The data.
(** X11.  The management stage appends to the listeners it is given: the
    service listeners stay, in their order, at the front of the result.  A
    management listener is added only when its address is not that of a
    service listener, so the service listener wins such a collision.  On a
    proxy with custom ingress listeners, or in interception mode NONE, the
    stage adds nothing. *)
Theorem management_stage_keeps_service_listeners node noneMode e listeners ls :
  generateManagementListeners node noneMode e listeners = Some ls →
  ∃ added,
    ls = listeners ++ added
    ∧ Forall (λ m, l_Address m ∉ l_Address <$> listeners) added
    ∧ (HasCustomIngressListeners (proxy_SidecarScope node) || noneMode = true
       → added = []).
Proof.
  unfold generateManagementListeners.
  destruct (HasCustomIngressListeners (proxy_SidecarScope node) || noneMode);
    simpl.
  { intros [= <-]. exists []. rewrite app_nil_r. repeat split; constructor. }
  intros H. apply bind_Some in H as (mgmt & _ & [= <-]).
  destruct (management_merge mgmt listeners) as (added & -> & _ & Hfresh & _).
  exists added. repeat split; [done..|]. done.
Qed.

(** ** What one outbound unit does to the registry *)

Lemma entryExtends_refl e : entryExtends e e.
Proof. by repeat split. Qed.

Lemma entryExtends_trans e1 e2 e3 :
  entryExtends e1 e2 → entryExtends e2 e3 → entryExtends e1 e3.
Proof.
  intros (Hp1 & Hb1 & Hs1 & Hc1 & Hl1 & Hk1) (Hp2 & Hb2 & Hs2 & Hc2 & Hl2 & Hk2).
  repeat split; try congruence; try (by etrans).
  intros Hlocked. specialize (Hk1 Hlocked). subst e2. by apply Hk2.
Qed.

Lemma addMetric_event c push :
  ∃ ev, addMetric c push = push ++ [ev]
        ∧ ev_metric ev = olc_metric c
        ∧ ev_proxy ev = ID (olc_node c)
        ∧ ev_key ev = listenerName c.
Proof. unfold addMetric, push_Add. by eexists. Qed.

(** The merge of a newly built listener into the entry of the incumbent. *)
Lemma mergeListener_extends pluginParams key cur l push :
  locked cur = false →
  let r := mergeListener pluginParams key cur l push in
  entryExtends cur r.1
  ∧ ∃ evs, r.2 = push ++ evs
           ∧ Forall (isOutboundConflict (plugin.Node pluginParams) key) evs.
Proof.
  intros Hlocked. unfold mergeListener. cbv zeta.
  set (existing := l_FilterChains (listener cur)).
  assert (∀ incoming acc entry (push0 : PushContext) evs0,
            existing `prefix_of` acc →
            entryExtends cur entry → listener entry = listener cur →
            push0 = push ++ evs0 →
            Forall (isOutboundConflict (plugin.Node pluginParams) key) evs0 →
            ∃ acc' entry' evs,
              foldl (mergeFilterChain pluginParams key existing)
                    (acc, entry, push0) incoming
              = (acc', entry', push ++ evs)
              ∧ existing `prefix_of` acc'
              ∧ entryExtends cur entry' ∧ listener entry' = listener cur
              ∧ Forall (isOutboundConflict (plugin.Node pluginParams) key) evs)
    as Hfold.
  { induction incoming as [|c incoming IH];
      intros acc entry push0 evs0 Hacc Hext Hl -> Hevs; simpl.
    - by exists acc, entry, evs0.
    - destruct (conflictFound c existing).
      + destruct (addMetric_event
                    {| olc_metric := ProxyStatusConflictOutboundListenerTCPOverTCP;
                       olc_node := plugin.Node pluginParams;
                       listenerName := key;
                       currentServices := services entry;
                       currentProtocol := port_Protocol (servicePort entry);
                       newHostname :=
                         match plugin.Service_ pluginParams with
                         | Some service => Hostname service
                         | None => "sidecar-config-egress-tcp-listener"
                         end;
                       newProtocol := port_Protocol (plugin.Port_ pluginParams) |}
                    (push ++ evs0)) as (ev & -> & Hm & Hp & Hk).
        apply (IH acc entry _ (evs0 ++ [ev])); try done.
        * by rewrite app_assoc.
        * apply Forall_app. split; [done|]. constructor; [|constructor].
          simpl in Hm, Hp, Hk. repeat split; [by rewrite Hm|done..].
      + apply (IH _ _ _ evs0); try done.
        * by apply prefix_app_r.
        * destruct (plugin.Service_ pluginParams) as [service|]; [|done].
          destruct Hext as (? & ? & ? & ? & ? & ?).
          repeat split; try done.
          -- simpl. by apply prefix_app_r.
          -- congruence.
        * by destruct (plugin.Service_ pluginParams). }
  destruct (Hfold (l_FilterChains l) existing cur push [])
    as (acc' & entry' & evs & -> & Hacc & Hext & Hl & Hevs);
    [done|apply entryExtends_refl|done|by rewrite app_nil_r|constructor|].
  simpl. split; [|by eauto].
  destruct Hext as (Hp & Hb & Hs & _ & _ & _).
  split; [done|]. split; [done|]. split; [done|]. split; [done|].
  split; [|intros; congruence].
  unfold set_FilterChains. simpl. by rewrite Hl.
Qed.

Brief. In the records above, find every line with the word "simpl" and copy it.

Output of the task.
    simpl.
      intros acc entry push0 evs0 Hacc Hext Hl -> Hevs; simpl.
          simpl in Hm, Hp, Hk. repeat split; [by rewrite Hm|done..].
          -- simpl. by apply prefix_app_r.
  simpl. split; [|by eauto].
  unfold set_FilterChains. simpl. by rewrite Hl.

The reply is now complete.